А праздновать, как и печалиться, долго нельзя, некогда. Новые дела идут валом: опять хори до горизонта со своими неслыханными вопросами, плывут бумаги, звонят телефоны, кучкуются комиссии. Еще ремонты под самое горло, резекции желудка (ох, осторожно — сейчас особенно!). А главное — ставку пустую срочно занять, чтобы по третьему кругу с Леткиным не затеяться. Вообще ситуация со свободной ставкой принципиально опасна. Нормальные люди, которых бы я взял с удовольствием, устроены надежно, в свои рабочие места корнями проросли. Главные врачи за них сами держатся, не отпустят. А дрянь всякую, наоборот, и коллективы, и администрация дружно выталкивают, даже навязывают. И тот же Леткин не совсем по своей воле к нам прорывался, его еще выпихивали и направляли. И прямой леткинский начальник немало здесь хлопотал, а в конце так и позвонил мне с разочарованием:
— Чего же это вы нашего хирурга обидели — на работу не взяли?

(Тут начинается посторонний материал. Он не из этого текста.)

Lemma extract_end_spec m n :
  Message_inv m → (0 < n)%nat → (mcurr m + n ≤ msize m)%nat →
  ∃ m', extract m n true = Ok (m', Some (drop (msize m - n) (content m)), n)
  ∧ Message_inv m' ∧ content m' = take (msize m - n) (content m)
  ∧ msize m' = (msize m - n)%nat ∧ mcurr m' = mcurr m ∧ same_head m' m.
Proof.
  intros Hi Hn Hle. pose proof (length_content m Hi) as Hl.
  unfold extract. destruct (Nat.eqb_spec n 0); [lia|]. cbn [andb].
  rewrite bind_ok. cbn beta iota.
  destruct (Nat.ltb_spec (msize m) (mcurr m + n)); [lia|].
  rewrite fetch_at by (done || lia). rewrite bind_ok. cbn beta iota.
  rewrite (take_ge _ n) by (rewrite length_drop; lia).
  eexists. split; [reflexivity|]. destruct Hi as [Hc Hp].
  splits; try done; [split; cbn; lia|].
  unfold content. cbn. rewrite take_take. f_equal. lia.
Qed.

Lemma extract_obj_spec {A} `{SerializableLaws A} m (x old : A) tl :
  Message_inv m → valid x → sizeOf old = sizeOf x → (0 < sizeOf x)%nat →
  drop (mcurr m) (content m) = wire x ++ tl →
  ∃ m', extract_obj m old false = Ok (m', merge old x, sizeOf x)
  ∧ Message_inv m' ∧ content m' = content m
  ∧ mcurr m' = (mcurr m + sizeOf x)%nat ∧ same_head m' m.
Proof.
  intros Hi Hv Hs Hpos Hd. pose proof (length_content m Hi) as Hl. pose proof Hi as [Hc Hp].
  assert (Hlen : (msize m - mcurr m = sizeOf x + length tl)%nat).
  { rewrite <- Hl, <- length_drop, Hd, length_app, wire_length. lia. }
  unfold extract_obj. rewrite Hs.
  destruct (Nat.ltb_spec (msize m) (mcurr m + sizeOf x)); [lia|]. cbn zeta.
  rewrite (data_split m), drop_app_le, Hd, <- app_assoc by lia.
  rewrite deserialize_wire, bind_ok by (done || lia). cbn beta iota.
  destruct (Nat.eqb_spec (sizeOf x) 0); [lia|].
  eexists. split; [by rewrite <- data_split|].
  splits; try done; split; cbn; lia.
Qed.

(** *** Wire format *)

Definition targets_wire (ts : list Z) : list byte := concat (le_bytes 8 <$> ts).

Definition msg_wire (m : Message) : list byte :=
  le_bytes 8 (from m) ++ le_bytes 4 (Z.of_nat (msize m)) ++ le_bytes 2 (msgtype m)
  ++ le_bytes 1 (msggroup m) ++ le_bytes 1 (priority m) ++ le_bytes 1 (reliable m)
  ++ le_bytes 1 (u8 (Z.of_nat (length (targets m))))
  ++ targets_wire (targets m) ++ content m.

Definition Message_valid (m : Message) : Prop :=
  fits 64 (from m) ∧ fits 32 (Z.of_nat (msize m)) ∧ fits 16 (msgtype m)
  ∧ fits 8 (msggroup m) ∧ fits 8 (priority m) ∧ fits 8 (reliable m)
  ∧ Forall (fits 64) (targets m).

#[export] Instance Message_valid_dec m : Decision (Message_valid m).
Proof. unfold Message_valid. apply _. Defined.

Lemma length_targets_wire ts : length (targets_wire ts) = (8 * length ts)%nat.
Proof.
  unfold targets_wire. induction ts as [|t ts IH]; cbn [fmap list_fmap concat length]; [done|].
  rewrite length_app, length_le_bytes, IH. lia.
Qed.

Lemma length_msg_wire m : Message_inv m → length (msg_wire m) = Message_sizeOf m.
Proof.
  intros Hi. unfold msg_wire, Message_sizeOf.
  rewrite !length_app, !length_le_bytes, length_targets_wire, length_content by done. lia.
Qed.

Lemma bind_put_targets ts a c :
  put a c ≫= put_targets ts = put (a ++ targets_wire ts) c.
Proof.
  revert a. induction ts as [|t ts IH]; intros a.
  - unfold targets_wire. cbn. rewrite app_nil_r. by destruct (put a c).
  - transitivity (put (a ++ le_bytes 8 t) c ≫= put_targets ts).
    + rewrite <- put_put, bind_assoc. done.
    + rewrite IH, <- app_assoc. done.
Qed.

Lemma Message_serialize_put m c : Message_inv m → Message_serialize m c = put (msg_wire m) c.
Proof.
  intros Hi. unfold Message_serialize. rewrite fetch_content by done.
  cbn beta iota zeta delta [mbind outcome_bind].
  rewrite <- !bind_assoc, !put_put, bind_put_targets, put_put, <- !app_assoc. done.
Qed.

Lemma get_targets_wire ts p :
  Forall (fits 64) ts → get_targets (length ts) (targets_wire ts ++ p) = Ok (ts, p).
Proof.
  induction 1 as [|t ts Ht _ IH]; [done|].
  unfold targets_wire in *. cbn [fmap list_fmap concat length get_targets].
  rewrite <- app_assoc. fetch_step. by rewrite IH.
Qed.

Lemma clear_inv m t s pr : Message_inv m → Message_inv (clear m t s pr).
Proof. intros [Hc _]. split; cbn; lia. Qed.

Lemma clear_content m t s pr : content (clear m t s pr) = [].
Proof. done. Qed.

Lemma with_head_inv m fr ty gr pr re ts :
  Message_inv m →
  Message_inv (mkMsg fr (msize m) ty gr pr re (mdata m) ts (mfree m) (mcurr m) (malloc m)).
Proof. done. Qed.

Lemma Message_new_inv t s : Message_inv (Message_new t s).
Proof. split; [cbn [Message_new msize mfree mdata]; unfold new_char; rewrite length_replicate; lia|done]. Qed.

Lemma Message_deserialize_wire m old rest n :
  Message_inv m → Message_inv old → Message_valid m → (length (targets m) < 256)%nat →
  (Message_sizeOf m ≤ n)%nat →
  ∃ m', Message_deserialize old (Some (msg_wire m ++ rest)) n
        = Ok (m', (msize m + MSG_HEADER)%nat)
  ∧ Message_contentEquals m' m ∧ mcurr m' = 0%nat ∧ Message_inv m'.
Proof.
  intros Hi Ho (H1 & H2 & H3 & H4 & H5 & H6 & H7) Ht Hn.
  unfold Message_sizeOf in Hn.
  assert (Hnt : u8 (Z.of_nat (length (targets m))) = Z.of_nat (length (targets m))).
  { apply wrap_id. unfold fits. change (2 ^ 8) with 256. lia. }
  unfold Message_deserialize, msg_wire. rewrite Hnt. cbn zeta.
  destruct (Nat.ltb_spec n MSG_HEADER); [unfold MSG_HEADER in *; lia|].
  rewrite <- !app_assoc. do 6 fetch_step.
  rewrite fetch_le_fits by (unfold fits; cbn; lia). rewrite bind_ok. cbn beta iota.
  rewrite !Nat2Z.id.
  destruct (Nat.ltb_spec (n - MSG_HEADER) (length (targets m) * 8 + msize m));
    [unfold MSG_HEADER in *; lia|].
  rewrite get_targets_wire, bind_ok by done. cbn beta iota.
  rewrite fetch_bytes_app, bind_ok by by apply length_content. cbn beta iota.
  set (m1 := with_targets _ _).
  assert (Hi1 : Message_inv m1) by (destruct Ho; split; cbn; lia).
  destruct (store_spec m1 (content m) false Hi1 eq_refl) as (m2 & -> & Hi2 & Hc2 & Hp2 & Hh2).
  rewrite bind_ok. cbn [negb].
  eexists. split; [reflexivity|].
  assert (Hs : msize m2 = msize m).
  { rewrite <- (length_content m2), Hc2, <- (length_content m) by done. done. }
  destruct Hh2 as (? & ? & ? & ? & ? & ? & ?). split; [|split; [done|]].
  - unfold Message_contentEquals. splits; done.
  - destruct Hi2. split; cbn; lia.
Qed.

(** On any memory [deserialize] either returns or reads past its end; the latter only
    when [size] exceeds the memory. *)
Lemma fetch_bytes_cases n p :
  (fetch_bytes n p = Ok (take n p, drop n p) ∧ (n ≤ length p)%nat)
  ∨ (fetch_bytes n p = Fail OutOfBounds ∧ (length p < n)%nat).
Proof. unfold fetch_bytes. destruct (Nat.leb_spec n (length p)); [left|right]; done. Qed.

Lemma fetch_cases n p :
  (∃ z, fetch n p = Ok (z, drop n p) ∧ (n ≤ length p)%nat)
  ∨ (fetch n p = Fail OutOfBounds ∧ (length p < n)%nat).
Proof.
  destruct (Nat.le_gt_cases n (length p)) as [H|H].
  - left. destruct (fetch_ok n p H) as [z E]. eauto.
  - right. unfold fetch, fetch_bytes. destruct (Nat.leb_spec n (length p)); [lia|done].
Qed.

Lemma get_targets_cases n p :
  (∃ ts, get_targets n p = Ok (ts, drop (8 * n) p) ∧ (8 * n ≤ length p)%nat)
  ∨ (get_targets n p = Fail OutOfBounds ∧ (length p < 8 * n)%nat).
Proof.
  revert p. induction n as [|n IH]; intros p.
  - left. exists []. rewrite drop_0. split; [done|lia].
  - cbn [get_targets]. destruct (fetch_cases 8 p) as [(z & -> & H)|(-> & H)];
      [|right; split; [done|lia]].
    rewrite bind_ok. cbn beta iota.
    destruct (IH (drop 8 p)) as [(ts & -> & Ht)|(-> & Ht)]; rewrite length_drop in Ht.
    + left. rewrite bind_ok, drop_drop. cbn beta iota. eexists.
      split; [|lia]. do 2 f_equal. f_equal. lia.
    + right. split; [done|lia].
Qed.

— А вы зачем эту заразу к нам толкаете? Как вам не стыдно?!
Тот чуть запнулся, хохотнул:
— Да нет, мы коллегиально. Мы вам в придачу ящик коньяка приготовили…
— Сами кушайте!
В общем, проиграли они, а мне судьба вновь улыбнулась. Но это сегодня. А завтра? Кто знает свою судьбу? Я ли знаю, что будет потом? Итак, мы продолжаем.
Все дела нужно делать разом, не последовательно, а параллельно. Ремонты вести, трубы и фасонину доставать самому, еще плотницкие, штукатурные и малярные работы организовывать, больного Кошкина — слесаря заводского — срочно готовить к резекции желудка. (А он убегает куда-то, выпивает, жрет всякую пьяную закуску, гуляет этот парень, балбес.) Еще с одной бабушкой решить вопрос — рак желудка, 74 года, атерокардиосклероз, мужа нет, надо детей вызвать, пусть дают согласие на операцию, а то ведь напишут потом, в случае чего, а голову мне самое время беречь. Еще нужно в Доме санпросвета кое-что уладить, ну да это мелочи. Но главное — свободную ставку занять, да не случайным котом в мешке, а человеком нормальным. Только и всего, остальное приложится. Ах, эта проблема по свежеоборванным моим нервам особенно мне больная. К тому же внешняя ситуация опять загустела, зачадила, не персонально у меня, а на общем небосводе: в сопредельных больницах вспыхнули костры междоусобиц. Будут побежденные, они не лучше победителей.
Ставку мне, одним словом, надо занимать быстро, искать человека днем с огнем, как Диоген. Только Диогена никто во времени не ограничивал, а у меня цейтнот!